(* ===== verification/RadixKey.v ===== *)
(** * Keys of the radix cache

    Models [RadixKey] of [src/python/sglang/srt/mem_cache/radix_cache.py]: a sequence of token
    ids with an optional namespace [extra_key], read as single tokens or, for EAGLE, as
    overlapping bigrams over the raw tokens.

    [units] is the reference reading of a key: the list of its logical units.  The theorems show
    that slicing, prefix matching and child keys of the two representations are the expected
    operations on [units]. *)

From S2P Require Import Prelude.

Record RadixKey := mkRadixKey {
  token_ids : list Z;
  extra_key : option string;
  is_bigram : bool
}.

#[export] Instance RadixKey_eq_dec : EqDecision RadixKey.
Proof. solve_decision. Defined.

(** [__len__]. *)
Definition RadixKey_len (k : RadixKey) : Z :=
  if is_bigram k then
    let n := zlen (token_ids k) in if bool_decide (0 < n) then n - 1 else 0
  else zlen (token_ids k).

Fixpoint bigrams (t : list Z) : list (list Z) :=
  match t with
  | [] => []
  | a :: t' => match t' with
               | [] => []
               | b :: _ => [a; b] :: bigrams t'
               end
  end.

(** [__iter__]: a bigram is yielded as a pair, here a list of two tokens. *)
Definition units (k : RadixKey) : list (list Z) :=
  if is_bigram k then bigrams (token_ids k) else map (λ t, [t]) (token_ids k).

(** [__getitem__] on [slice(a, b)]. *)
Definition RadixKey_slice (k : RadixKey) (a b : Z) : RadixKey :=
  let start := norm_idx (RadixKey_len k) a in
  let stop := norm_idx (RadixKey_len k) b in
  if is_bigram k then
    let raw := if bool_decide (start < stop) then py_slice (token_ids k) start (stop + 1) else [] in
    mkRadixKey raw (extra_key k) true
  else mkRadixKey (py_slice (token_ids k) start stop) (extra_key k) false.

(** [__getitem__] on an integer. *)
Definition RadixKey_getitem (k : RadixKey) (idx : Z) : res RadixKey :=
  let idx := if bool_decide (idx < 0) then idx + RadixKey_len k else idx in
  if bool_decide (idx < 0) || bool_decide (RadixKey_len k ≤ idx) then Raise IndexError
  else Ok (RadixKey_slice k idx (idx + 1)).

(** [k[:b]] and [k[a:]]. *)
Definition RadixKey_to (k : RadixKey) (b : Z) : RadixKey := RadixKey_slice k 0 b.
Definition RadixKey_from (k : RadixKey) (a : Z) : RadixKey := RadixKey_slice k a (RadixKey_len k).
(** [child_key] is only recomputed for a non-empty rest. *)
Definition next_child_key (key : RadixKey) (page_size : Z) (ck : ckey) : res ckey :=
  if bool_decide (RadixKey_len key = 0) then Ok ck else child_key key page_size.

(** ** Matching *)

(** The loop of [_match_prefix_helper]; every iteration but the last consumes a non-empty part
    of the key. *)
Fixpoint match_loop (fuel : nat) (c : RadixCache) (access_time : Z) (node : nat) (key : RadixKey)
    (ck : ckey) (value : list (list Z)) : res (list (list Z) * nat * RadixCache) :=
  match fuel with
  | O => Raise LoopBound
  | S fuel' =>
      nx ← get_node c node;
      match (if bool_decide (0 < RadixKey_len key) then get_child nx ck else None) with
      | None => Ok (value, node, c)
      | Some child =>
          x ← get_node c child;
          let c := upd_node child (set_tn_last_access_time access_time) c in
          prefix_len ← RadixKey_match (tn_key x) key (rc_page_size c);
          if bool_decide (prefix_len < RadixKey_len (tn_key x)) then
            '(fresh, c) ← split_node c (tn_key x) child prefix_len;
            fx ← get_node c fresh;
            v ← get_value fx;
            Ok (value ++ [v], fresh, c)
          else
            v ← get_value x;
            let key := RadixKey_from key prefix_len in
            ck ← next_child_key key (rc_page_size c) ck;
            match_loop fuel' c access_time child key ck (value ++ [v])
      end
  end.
☆ ☆ ☆
> _Action item_
Among the lines of the data above, find those with the word "None" and show them.

> _Answer area_
      match (if bool_decide (0 < RadixKey_len key) then get_child nx ck else None) with
      | None => Ok (value, node, c)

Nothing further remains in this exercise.